I bought an old Sophos XG firewall for $20 and upgraded the memory to 4gb and installed Sophos Home firewall. So far, I'm out about $30. Separate AP because I have a server in the basement and put the AP in the center of our house.
30:00. You can use any thumb stick or SD card (if your router manages to have SD card reader) to use as storage trough Extroot, with the expense of having a permanently attach memory stick plugged into you device. I used to have those on my OpenWRT router and worked preddy well most of the time.
Tomato, OpenWRT, DDWRT, whatever open firmware is great. I ran really inexpensive routers as routers, AP's, managed switches for the better part of the last 20 years. I spent some time with Unifi but it wasn't as stable.
It was a great intro to network administration, and a good stepping off point to unifi, Mikrotik, Omada setups.
I use openwrt and ddwrt on very old routers to convert wired only devices to wireless and setup wireless bridges. I also use it for my home internet Wifi AP. They work great!
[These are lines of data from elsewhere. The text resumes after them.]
Lemma audit_rotation_frame d d' : audit_frame d d' → rotation_jobs d' = rotation_jobs d ∧ credentials d' = credentials d.
Proof. by intros (?&?&?&->). Qed.

(** A transaction that changes only the account [c0] refines its step and
    leaves the other slots alone. *)
Lemma refines_local d d' c0 cr cr' :
  unique_active d' → credentials d !! c0 = Some cr → credentials d' = <[c0 := cr']> (credentials d) →
  (∀ c, c ≠ c0 → active_of d' c = active_of d c) →
  slot_step (Slot (reading (c_encrypted_secret cr) (c_secret_key_id cr)) (c_key_version cr) (phase_of d c0))
            (Slot (reading (c_encrypted_secret cr') (c_secret_key_id cr')) (c_key_version cr') (phase_of d' c0)) →
  refines d d'.
Proof.
  intros Hu Hcr Hd Hact Hstep. split; [done|]. intros c s Hs. apply slot_of_inv in Hs as (cr0 & Hcr0 & ->).
  destruct (decide (c = c0)) as [->|Hne].
  - rewrite Hcr in Hcr0. injection Hcr0 as <-. eexists. split; [|exact Hstep].
    apply slot_of_some. by rewrite Hd, lookup_insert_eq.
  - eexists. split; [apply slot_of_some; by rewrite Hd, lookup_insert_ne|].
    unfold phase_of. rewrite (Hact _ Hne). constructor.
Qed.

Lemma phase_of_idle d c : active_of d c = None → phase_of d c = Idle.
Proof. unfold phase_of. by intros ->. Qed.
Lemma phase_of_queued d c k j : active_of d c = Some (Obj k j) → j_status j = PENDING → phase_of d c = Queued k.
Proof. unfold phase_of. intros -> Hs. simpl. by rewrite decide_True. Qed.
Lemma phase_of_running d c k j :
  active_of d c = Some (Obj k j) → j_status j = RUNNING →
  phase_of d c = Running k (reading (j_encrypted_candidate_secret j) (j_candidate_key_id j)).
Proof. unfold phase_of. intros -> Hs. simpl. rewrite decide_False by congruence. done. Qed.

Lemma phase_of_active d c o : active_of d c = Some o → phase_of d c ≠ Idle.
Proof. unfold phase_of. intros ->. by destruct (decide _). Qed.

Lemma queue_refines cred by_ reason at_ w r w' :
  unique_active (w_db w) → queue_rotation cred by_ reason at_ w = (Ok r, w') → refines (w_db w) (w_db w').
Proof.
  destruct r as [[k j] created]. intros Hu H.
  apply queue_inv in H as (cr & Hcr & [(_ & -> & _)|(_ & Hno & Hk & Hc & Hs & _ & _ & _ & _ & Hf)]).
  - apply refines_frame; [done|]. split; [done|eauto].
  - apply audit_rotation_frame in Hf as [Hj Hcs]. simpl in *. subst cred.
    destruct (insert_active _ _ _ _ Hu Hk Hno Hj Hs) as (Hu' & Ho & A0 & A1).
    eapply (refines_local _ _ _ cr cr); [done|done|by rewrite Hcs, insert_id|done|].
    rewrite (phase_of_idle _ _ A0), (phase_of_queued _ _ _ _ A1 Hs). constructor.
Qed.

Lemma finish_refines job status code msg w r w' :
  failure_status status → unique_active (w_db w) →
  _finish_without_rotation job status code msg w = (Ok r, w') → refines (w_db w) (w_db w').
Proof.
  intros Hst Hu H. apply finish_inv in H as (j & cr & Hj & Hcr & [(_ & -> & _)|(Ha & stamp & stamp2 & -> & Hf)]).
  - apply refines_frame; [done|]. split; [done|eauto].
  - apply audit_rotation_frame in Hf as [Hjs Hcs]. simpl in *.
    destruct (update_job _ _ _ _ _ Hu Hj Ha Hjs) as (Hu' & Ho & A0 & A1); [done|].
    eapply refines_local; [done|done|exact Hcs|done|].
    assert (E : active_job status = false) by by destruct Hst as [-> | ->].
    simpl in A1. rewrite E in A1. rewrite (phase_of_idle _ _ A1).
    unfold failed_credential. destruct (decide _); simpl; apply slot_abandon, (phase_of_active _ _ _ A0).
Qed.

Lemma complete_refines job j w r w' :
  unique_active (w_db w) → rotation_jobs (w_db w) !! job = Some j →
  complete_rotation job (j_credential j) w = (Ok r, w') → refines (w_db w) (w_db w').
Proof.
  intros Hu Hj H. apply complete_inv in H as (j' & cr & Hj' & Hcr & Hs & stamp & stamp2 & -> & Hf).
  rewrite Hj in Hj'. injection Hj' as <-. apply audit_rotation_frame in Hf as [Hjs Hcs]. simpl in *.
  assert (Ha : active_job (j_status j) = true) by by rewrite Hs.
  destruct (update_job _ _ _ _ _ Hu Hj Ha Hjs eq_refl) as (Hu' & Ho & A0 & A1).
  eapply refines_local; [done|done|exact Hcs|done|].
  rewrite (phase_of_idle _ _ A1), (phase_of_running _ _ _ _ A0 Hs). apply slot_commit.
Qed.

Lemma prepare_refines {EK : EncryptingKeyring} reg job w r w' :
  unique_active (w_db w) → prepare_rotation reg job w = (Ok r, w') → refines (w_db w) (w_db w').
Proof.
  intros Hu H. apply prepare_inv in H as (j & cr & Hj & Hcr & H). destruct r as [o|o cred b cur cand].
  - destruct H as [[Hd _]|(_ & w1 & status & code & msg & [Hd _] & Hst & H)].
    + rewrite Hd. apply refines_frame; [done|]. split; [done|eauto].
    + rewrite <- Hd. eapply finish_refines; [done|by rewrite Hd|exact H].
  - destruct H as (Hs & -> & Hcur & Hne & Hne' & _ & _ & n & t & ct & stamp & Hct & -> & Hd). simpl in Hd.
    assert (Hjs : rotation_jobs (w_db w') = <[job := start_job t ct stamp j]> (rotation_jobs (w_db w)))
      by by rewrite Hd.
    assert (Ha : active_job (j_status j) = true) by by rewrite Hs.
  destruct (update_job _ _ _ _ _ Hu Hj Ha Hjs eq_refl) as (Hu' & Ho & A0 & A1).
    eapply (refines_local _ _ _ cr cr); [done|done|rewrite Hd; symmetry; exact (insert_id _ _ _ Hcr)|done|].
    rewrite (phase_of_queued _ _ _ _ A0 Hs), (phase_of_running _ _ _ _ A1 eq_refl), Hcur. simpl.
    rewrite (reading_encrypted _ _ _ Hct). by apply slot_start.
Qed.

Lemma step_refines {EK : EncryptingKeyring} w w' :
  unique_active (w_db w) → rotation_step w w' → refines (w_db w) (w_db w').
Proof.
  intros Hu Hs.
  assert (Hid : refines (w_db w) (w_db w)) by (apply refines_frame; [done|]; split; [done|eauto]).
  destruct Hs as [cred by_ reason at_ w|reg job w|job status code msg w Hst|job j w Hj|w w' Hf];
    [| | | |by apply refines_frame];
    match goal with |- refines _ (w_db (?m w).2) => destruct (m w) as [[r|e] w'] eqn:E; simpl;
      [|by rewrite (undone_atomic _ _ _ _ E)] end.
  - by eapply queue_refines.
  - by eapply prepare_refines.
  - by eapply finish_refines.
  - by eapply complete_refines.
Qed.

(** C13: The rotation service implements the slot machine: along every
    interleaving of its transactions (queueing, preparing, failing and completing
    jobs, and anything else that leaves jobs and secrets alone), each account goes
    through steps of the machine.  Its secret changes only by committing the
    candidate of its running job, which raises the version by one; a candidate
    differs from the secret it replaces; at most one job is active at a time. *)
Theorem rotation_refines_slot {EK : EncryptingKeyring} w w' :
  unique_active (w_db w) → rtc rotation_step w w' →
  unique_active (w_db w') ∧
  ∀ c s, slot_of (w_db w) c = Some s → ∃ s', slot_of (w_db w') c = Some s' ∧ rtc slot_step s s'.
Proof.
  intros Hu Hsteps. induction Hsteps as [|w w1 w' Hs _ IH].
  - split; [done|]. intros c s Hs. by exists s.
  - destruct (step_refines _ _ Hu Hs) as [Hu1 H1]. destruct (IH Hu1) as [Hu' H2]. split; [done|].
    intros c s Hs0. destruct (H1 _ _ Hs0) as (s1 & Hs1 & St). destruct (H2 _ _ Hs1) as (s2 & Hs2 & Sts).
    exists s2. split; [done|]. by eapply rtc_l.
Qed.

End refinement.

(** ** Whole runs *)

Section executions.
Context {PF : Platform}.

(** The secret and its version, as the vault reads them back. *)
Definition holds (d : db) (c : id) (secret : string) (version : Z) : Prop :=
  ∃ cr, credentials d !! c = Some cr ∧
    reading (c_encrypted_secret cr) (c_secret_key_id cr) = Ok secret ∧ c_key_version cr = version.

(** The job keeps the candidate. *)
Definition keeps (d : db) (job : id) (candidate : string) : Prop :=
  ∃ j, rotation_jobs d !! job = Some j ∧
    reading (j_encrypted_candidate_secret j) (j_candidate_key_id j) = Ok candidate.

Lemma failed_credential_same status t c :
  (c_encrypted_secret (failed_credential status t c), c_secret_key_id (failed_credential status t c),
   c_key_version (failed_credential status t c)) = (c_encrypted_secret c, c_secret_key_id c, c_key_version c).
Proof. unfold failed_credential. by destruct (decide _). Qed.

(** A recorded failure keeps the secret, the version and the candidate. *)
Lemma finish_keeps job status code msg w c secret v cand :
  holds (w_db w) c secret v → keeps (w_db w) job cand →
  let w' := (_finish_without_rotation job status code msg w).2 in
  holds (w_db w') c secret v ∧ keeps (w_db w') job cand.
Proof.
  intros Hh Hk. destruct (_finish_without_rotation job status code msg w) as [[r|e] w'] eqn:E; simpl.
  2: by rewrite (undone_atomic _ _ _ _ E).
  apply finish_inv in E as (j & cr & Hj & Hcr & [(_ & -> & _)|(Ha & stamp & stamp2 & -> & Hf)]); [done|].
  apply audit_rotation_frame in Hf as [Hjs Hcs]. simpl in *. split.
  - destruct Hh as (cr0 & Hcr0 & Hr & Hv). unfold holds. rewrite Hcs.
    destruct (decide (c = j_credential j)) as [->|Hne]; [|exists cr0; by rewrite lookup_insert_ne].
    rewrite lookup_insert_eq. rewrite Hcr in Hcr0. injection Hcr0 as <-. eexists. split; [done|]. simpl.
    pose proof (failed_credential_same status (w_clock w) cr) as [= -> -> ->]. done.
  - destruct Hk as (j0 & Hj0 & Hc). unfold keeps. rewrite Hjs, lookup_insert_eq.
    rewrite Hj in Hj0. injection Hj0 as <-. eexists. split; [done|]. done.
Qed.

(** C11: A rotation never loses a secret.  The backend is called with the secret the
    account holds and a candidate the job row keeps.  Assume that nobody else writes the
    row of the running job before it returns; the account may be edited meanwhile, and
    then holds some secret, the one the backend was given if nobody did.  Whatever the
    backend does (succeed, report a failure, raise anything) and however the run ends
    (also when recording the outcome fails), the vault can still read the candidate:
    either it has been installed, with the next version, or the account still holds
    the secret it held when the backend returned and the job row keeps the candidate. *)
Theorem rotation_never_loses_secret {EK : EncryptingKeyring} reg job w o cred b cur cand w1 r w2 secret v :
  prepare_rotation reg job w = (Ok (Started o cred b cur cand), w1) →
  rotate b cred cur cand w1 = (r, w2) →
  rotation_jobs (w_db w2) !! job = rotation_jobs (w_db w1) !! job →
  holds (w_db w2) (pk cred) secret v →
  let w' := (execute_rotation reg job w).2 in
  holds (w_db w1) (pk cred) cur (c_key_version (val cred)) ∧ keeps (w_db w1) job cand ∧
  (holds (w_db w') (pk cred) cand (v + 1) ∨
   (holds (w_db w') (pk cred) secret v ∧ keeps (w_db w') job cand)).
Proof.
  intros Hp Hrot Hfj Hh. unfold execute_rotation. rewrite (bind_ok _ _ _ _ _ Hp).
  rewrite (bind_ok _ _ _ r w2) by (unfold attempt; by rewrite Hrot).
  apply prepare_inv in Hp as (j & cr & Hj & Hcr & Hs & -> & Hcur & _ & _ & _ & _ & n & t & ct & stamp & Hct & -> & Hd).
  simpl in *. set (j1 := start_job t ct stamp j).
  assert (Hj1 : rotation_jobs (w_db w1) !! job = Some j1) by by rewrite Hd; simpl; rewrite lookup_insert_eq.
  rewrite Hj1 in Hfj.
  assert (keeps (w_db w1) job cand ∧ keeps (w_db w2) job cand) as [Hk1 Hk].
  { split; exists j1; (split; [done|]); simpl; by eapply reading_encrypted. }
  split; [exists cr; by rewrite Hd|]. split; [done|].
  destruct r as [u|e]; [|right; destruct e; by apply finish_keeps].
  destruct (complete_rotation job (j_credential j) w2) as [[r|e] w'] eqn:E; simpl.
  2: { right. by rewrite (undone_atomic _ _ _ _ E). }
  left. apply complete_inv in E as (j' & cr' & Hj' & Hcr' & _ & stamp1 & stamp2 & -> & Hf).
  rewrite Hfj in Hj'. injection Hj' as <-. destruct Hh as (cr2 & Hcr2 & _ & E3). rewrite Hcr2 in Hcr'. injection Hcr' as <-.
  apply audit_rotation_frame in Hf as [_ Hcs]. eexists. rewrite Hcs. simpl. rewrite lookup_insert_eq.
  split; [done|]. simpl. rewrite E3. split; [by eapply reading_encrypted|done].
Qed.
I work at a smaller regional ISP company as a technician. We are using our custom build of OpenWRT on routers that we sell to clients. I personally have this in care. We are using TP-Link Archer C6 v3.2 and when we started using OpenWRT instead of a stock firmware, since then, remote support is much easier. For example, even if client resets it, we can still log in and set it again for them, if client is not tech-savvy to configure it. Also it is secured much better than in stock and I love the option of classic linux shell access if needed
Definitely a nice cheap option for a router with much more capabilities than off the shelf routers or ISP provided routers. You make a good point about the pfsense/opnsense route, I recently built an opnsense router using an Lenovo M720Q paired with an Omada EAP-772 access point and total project cost was around $330.
OpenWRT is fantastic, I've deployed everywhere from core firewalls to edge WAPs and wireless PtP and PtMP setups. It's never let me down!
Must have lucky hardware. Its hit or miss with most people.
What devices are you talking about?
BananaPi BPI-R3.
Has OpenWRT support. 2.5gbit SFP ports WiFi6 and 2gb RAM with 8gb eMMC storage!
Can do 1600mbits in close proximity with a modern phone and you can run Docker on the Router itself!
The BPI-R4 is even better with 10gbit SFP+, but no working WiFi7 yet on that device. Might take another few months.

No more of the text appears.